Bon, c’est vrai, les Hawks ne sont pas exactement le Canadien des années 1950. Ni les Red Wings des années 1990. Enlevez le prodige Connor Bedard de leur alignement, et c’est peut-être le pire adversaire sur papier de la dernière décennie. Sauf que les joueurs du Tricolore, fidèles à leurs mauvaises habitudes, s’assuraient que le banc des punitions restait toujours au chaud pour la personne suivante. Conséquence : Montembeault a dû affronter l’avantage numérique des Blackhawks pendant 10 min 24 s. C’est long. Très long. Surtout lorsque la rondelle se retrouve sur la palette du bâton de Connor Bedard.

Tous les 10-15 ans, un joueur s’impose dans la Ligue nationale grâce à un atout exceptionnel. Pensez à Wayne Gretzky et sa vision du jeu. À Mario Lemieux et sa capacité à contrôler la rondelle. À Connor McDavid et son accélération. La force de Connor Bedard ? C’est son tir balayé, dont il est capable de modifier l’angle pendant qu’il est en mouvement. « Auston Matthews est aussi comme ça », fait remarquer Montembeault.

Comme gardien, si tu t’établis trop rapidement, il va en profiter et changer son angle.
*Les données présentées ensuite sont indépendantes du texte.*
(** * The project-assistant chat page (capstone.py)

    A shallow embedding of the Streamlit script [capstone.py]: the script is
    re-executed from its first line on every user action, against a process
    that keeps [os.environ] and the [st.cache_resource] store, and a session
    that keeps [st.session_state].  One execution of the script is a
    computation in a state monad over that persistent state, which also
    records what the run does (elements drawn, environment reads, clients
    built, completion requests sent) and can end early with one of the
    framework's control exceptions. *)

From stdpp Require Import gmap strings list.

Local Open Scope string_scope.
Local Open Scope list_scope.

(** ** Data *)

(** A chat message is a dict with the two keys [role] and [content]. *)
Record Message := { role : string; content : string }.

(** The handle returned by [AzureOpenAI(api_version=, azure_endpoint=, api_key=)];
    the three keyword arguments are optional strings in the library. *)
Record Client := {
  api_version : option string;
  azure_endpoint : option string;
  api_key : option string }.

(** The [extra_body] of the completion call (lines 48-67). *)
Record Authentication := { auth_type : string; key : option string }.

Record EmbeddingDependency := {
  dependency_type : string;
  deployment_name : option string }.

Record Parameters := {
  endpoint : option string;
  index_name : option string;
  authentication : Authentication;
  query_type : string;
  embedding_dependency : EmbeddingDependency }.

Record DataSource := { source_type : string; parameters : Parameters }.

Record RagParams := { data_sources : list DataSource }.

(** The keyword arguments of [chat_client.chat.completions.create]. *)
Record Request := {
  model : option string;
  request_messages : list Message;
  extra_body : RagParams }.

(** What the remote service does with a request: it answers with a list of
    choices, or the call raises an exception whose [str] is [msg].  The
    content of a choice is taken to be a string, as the content of a
    message is. *)
Record Choice := { message_content : string }.

Inductive Outcome :=
| Response (choices : list Choice)
| Raises (msg : string).

(** Elements the script draws, and where. *)
Inductive Element :=
| page_config (page_title page_icon layout : string)
| title (body : string)
| header (body : string)
| markdown (body : string)
| markdown_html (body : string)
| error (body : string)
| success (body : string)
| button (label : string)
| link_button (label url : string)
| chat_input (placeholder : string)
| chat_message (name : string)
| spinner (text : string)
| columns (n : nat).

Inductive Place :=
| Main
| Sidebar
| InChatMessage (name : string)
| InColumn (n : nat).

(** Observable actions of a run, in program order. *)
Inductive Event :=
| Render (p : Place) (e : Element)
| Getenv (name : string)
| Construct (c : Client)
| Create (c : Client) (rq : Request).

(** The entry [st.cache_resource] keeps for [initialize_azure_client]: the
    returned value and the elements drawn inside the call, which the
    framework draws again on every later hit. *)
Record CacheEntry := {
  cached_value : option Client;
  cached_elements : list (Place * Element) }.

(** [st.session_state]: each of the two keys may be missing. *)
Record SessionState := {
  messages : option (list Message);
  chat_history : option (list Message) }.

(** What outlives one execution of the script. *)
Record World := {
  environ : gmap string string;
  resource_cache : option CacheEntry;
  session_state : SessionState }.

(** What one execution of the script receives from outside: the contents of
    the [.env] file, the values the clear button and the chat input return,
    and the behaviour of the two library calls that leave the program. *)
Record Inputs := {
  dotenv : gmap string string;
  clear_clicked : bool;
  prompt : option string;
  constructor_error : option string;
  completions_create : Client -> Request -> Outcome }.

Definition set_environ (f : gmap string string -> gmap string string) (w : World) : World :=
  {| environ := f (environ w);
     resource_cache := resource_cache w;
     session_state := session_state w |}.

Definition set_resource_cache (c : option CacheEntry) (w : World) : World :=
  {| environ := environ w;
     resource_cache := c;
     session_state := session_state w |}.

Definition set_session_state (f : SessionState -> SessionState) (w : World) : World :=
  {| environ := environ w;
     resource_cache := resource_cache w;
     session_state := f (session_state w) |}.

Definition set_messages (ms : list Message) (s : SessionState) : SessionState :=
  {| messages := Some ms; chat_history := chat_history s |}.

Definition set_chat_history (ms : list Message) (s : SessionState) : SessionState :=
  {| messages := messages s; chat_history := Some ms |}.

(** ** The monad of script runs *)

(** [st.stop()] and [st.rerun()] raise control exceptions that do not derive
    from [Exception]; every other exception of the program does. *)
Inductive Signal :=
| StopException
| RerunException
| PyException (msg : string).

Inductive Result (A : Type) :=
| Return (a : A)
| Raise (s : Signal).
Arguments Return {A} a.
Arguments Raise {A} s.

Definition M (A : Type) : Type := World -> Result A * World * list Event.

Definition ret {A} (a : A) : M A := fun w => (Return a, w, []).

Definition bind {A B} (m : M A) (k : A -> M B) : M B := fun w =>
  match m w with
  | (Return a, w1, t1) =>
      match k a w1 with
      | (r, w2, t2) => (r, w2, t1 ++ t2)
      end
  | (Raise s, w1, t1) => (Raise s, w1, t1)
  end.

Notation "x <- m ;; k" := (bind m (fun x => k))
  (at level 100, m at next level, k at level 200, right associativity).
Notation "m ;;; k" := (bind m (fun _ => k))
  (at level 100, k at level 200, right associativity).

Definition raise {A} (s : Signal) : M A := fun w => (Raise s, w, []).

Definition emit (e : Event) : M unit := fun w => (Return tt, w, [e]).

Definition modify (f : World -> World) : M unit := fun w => (Return tt, f w, []).

Definition gets {A} (f : World -> A) : M A := fun w => (Return (f w), w, []).

(** [try: body except Exception as e: handler(str(e))] *)
Definition try_except {A} (body : M A) (handler : string -> M A) : M A := fun w =>
  match body w with
  | (Raise (PyException msg), w1, t1) =>
      match handler msg w1 with
      | (r, w2, t2) => (r, w2, t1 ++ t2)
      end
  | out => out
  end.

(** Truth value of an optional string: [None] and [""] are false. *)
Definition truthy (v : option string) : bool :=
  match v with
  | Some s => negb (String.eqb s "")
  | None => false
  end.

(** ** Library calls *)

Definition os_getenv (name : string) : M (option string) :=
  emit (Getenv name) ;;; gets (fun w => environ w !! name).

(** [load_dotenv()]: variables of the file are added to [os.environ];
    a variable that is already set keeps its value. *)
Definition load_dotenv (i : Inputs) : M unit :=
  modify (set_environ (fun env => env ∪ dotenv i)).

Definition st (p : Place) (e : Element) : M unit := emit (Render p e).

Definition st_stop {A} : M A := raise StopException.
Definition st_rerun {A} : M A := raise RerunException.

(** [st.link_button] draws the link and returns the element it drew, which
    is a true value whether or not the link has been followed. *)
Definition st_link_button (p : Place) (label url : string) : M bool :=
  st p (link_button label url) ;;; ret true.

Definition AzureOpenAI (i : Inputs) (version url k : option string) : M Client :=
  match constructor_error i with
  | Some msg => raise (PyException msg)
  | None =>
      let c := {| api_version := version; azure_endpoint := url; api_key := k |} in
      emit (Construct c) ;;; ret c
  end.

(** The elements among the events of a call, and drawing them again. *)
Definition drawn (t : list Event) : list (Place * Element) :=
  omap (fun e => match e with Render p x => Some (p, x) | _ => None end) t.

Definition replay (elements : list (Place * Element)) : list Event :=
  map (fun pe => Render pe.1 pe.2) elements.

(** [@st.cache_resource] on a function without arguments: the first call that
    returns is stored with the elements it drew; every later call returns
    the stored value and draws the stored elements, without running the
    function. *)
Definition cache_resource (f : M (option Client)) : M (option Client) := fun w =>
  match resource_cache w with
  | Some entry => (Return (cached_value entry), w, replay (cached_elements entry))
  | None =>
      match f w with
      | (Return v, w1, t) =>
          (Return v,
           set_resource_cache
             (Some {| cached_value := v; cached_elements := drawn t |}) w1,
           t)
      | out => out
      end
  end.

(** ** The program *)

(** Lines 17-35, without the decorator. *)
Definition initialize_azure_client_body (i : Inputs) : M (option Client) :=
  try_except
    (open_ai_endpoint <- os_getenv "OPEN_AI_ENDPOINT" ;;
     open_ai_key <- os_getenv "OPEN_AI_KEY" ;;
     if negb (truthy open_ai_endpoint) || negb (truthy open_ai_key) then
       st Main (error "Missing Azure OpenAI configuration. Please check your .env file.") ;;;
       ret None
     else
       client <- AzureOpenAI i (Some "2024-12-01-preview") open_ai_endpoint open_ai_key ;;
       ret (Some client))
    (fun e =>
       st Main (error ("Failed to initialize Azure client: " +:+ e)) ;;;
       ret None).

Definition initialize_azure_client (i : Inputs) : M (option Client) :=
  cache_resource (initialize_azure_client_body i).

(** [response.choices[0].message.content] *)
Definition first_choice_content (choices : list Choice) : M string :=
  match choices with
  | c :: _ => ret (message_content c)
  | [] => raise (PyException "list index out of range")
  end.

(** Lines 48-67: the [rag_params] dict. *)
Definition rag_params (search_url index search_key embedding_model : option string)
  : RagParams :=
  {| data_sources :=
       [ {| source_type := "azure_search";
            parameters :=
              {| endpoint := search_url;
                 index_name := index;
                 authentication := {| auth_type := "api_key"; key := search_key |};
                 query_type := "vector";
                 embedding_dependency :=
                   {| dependency_type := "deployment_name";
                      deployment_name := embedding_model |} |} |} ] |}.

(** Lines 37-79. *)
Definition get_rag_response (i : Inputs) (chat_client : Client) (msgs : list Message)
  : M string :=
  try_except
    (chat_model <- os_getenv "CHAT_MODEL" ;;
     embedding_model <- os_getenv "EMBEDDING_MODEL" ;;
     search_url <- os_getenv "SEARCH_ENDPOINT" ;;
     search_key <- os_getenv "SEARCH_KEY" ;;
     index <- os_getenv "INDEX_NAME" ;;
     let rq := {| model := chat_model;
                  request_messages := msgs;
                  extra_body := rag_params search_url index search_key embedding_model |} in
     emit (Create chat_client rq) ;;;
     match completions_create i chat_client rq with
     | Raises msg => raise (PyException msg)
     | Response choices => first_choice_content choices
     end)
    (fun e => ret ("Error: " +:+ e)).

(** Lines 82-88: the two keys of the session state are set when missing. *)
Definition system_prompt : Message :=
  {| role := "system";
     content := "you are an expert on my history and the projects i have worked on." |}.

Definition init_session_state : M unit :=
  has_messages <- gets (fun w => messages (session_state w)) ;;
  (match has_messages with
   | None => modify (set_session_state (set_messages [system_prompt]))
   | Some _ => ret tt
   end) ;;;
  has_history <- gets (fun w => chat_history (session_state w)) ;;
  match has_history with
  | None => modify (set_session_state (set_chat_history []))
  | Some _ => ret tt
  end.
Cole [Caufield] est vraiment bon lui aussi pour ça. Contre des joueurs comme ça, il ne faut pas que tes pieds soient fixés trop vite.

Samuel Montembeault

Bedard a cadré cinq tirs, dont un très difficile à arrêter, en deuxième période. Montembeault l’a bloqué in extremis avec sa mitaine. « Il a failli m’avoir cette fois-là. » Le Québécois a aussi réalisé un arrêt spectaculaire contre Corey Perry, bien positionné dans l’enclave. Le gardien du Canadien s’est étiré de tout son long, tel Andrés Galarraga, pour réussir le grand écart et empêcher l’ailier des Hawks de compter.

« C’était un bel arrêt, même si j’ai été un peu impatient. Éric [Raymond] va sûrement me le dire quand on va regarder le match sur vidéo. Quand Perry a reçu la rondelle, je me suis tout de suite mis à genoux. Mais c’était difficile de deviner s’il allait tirer rapidement ou essayer de me contourner. »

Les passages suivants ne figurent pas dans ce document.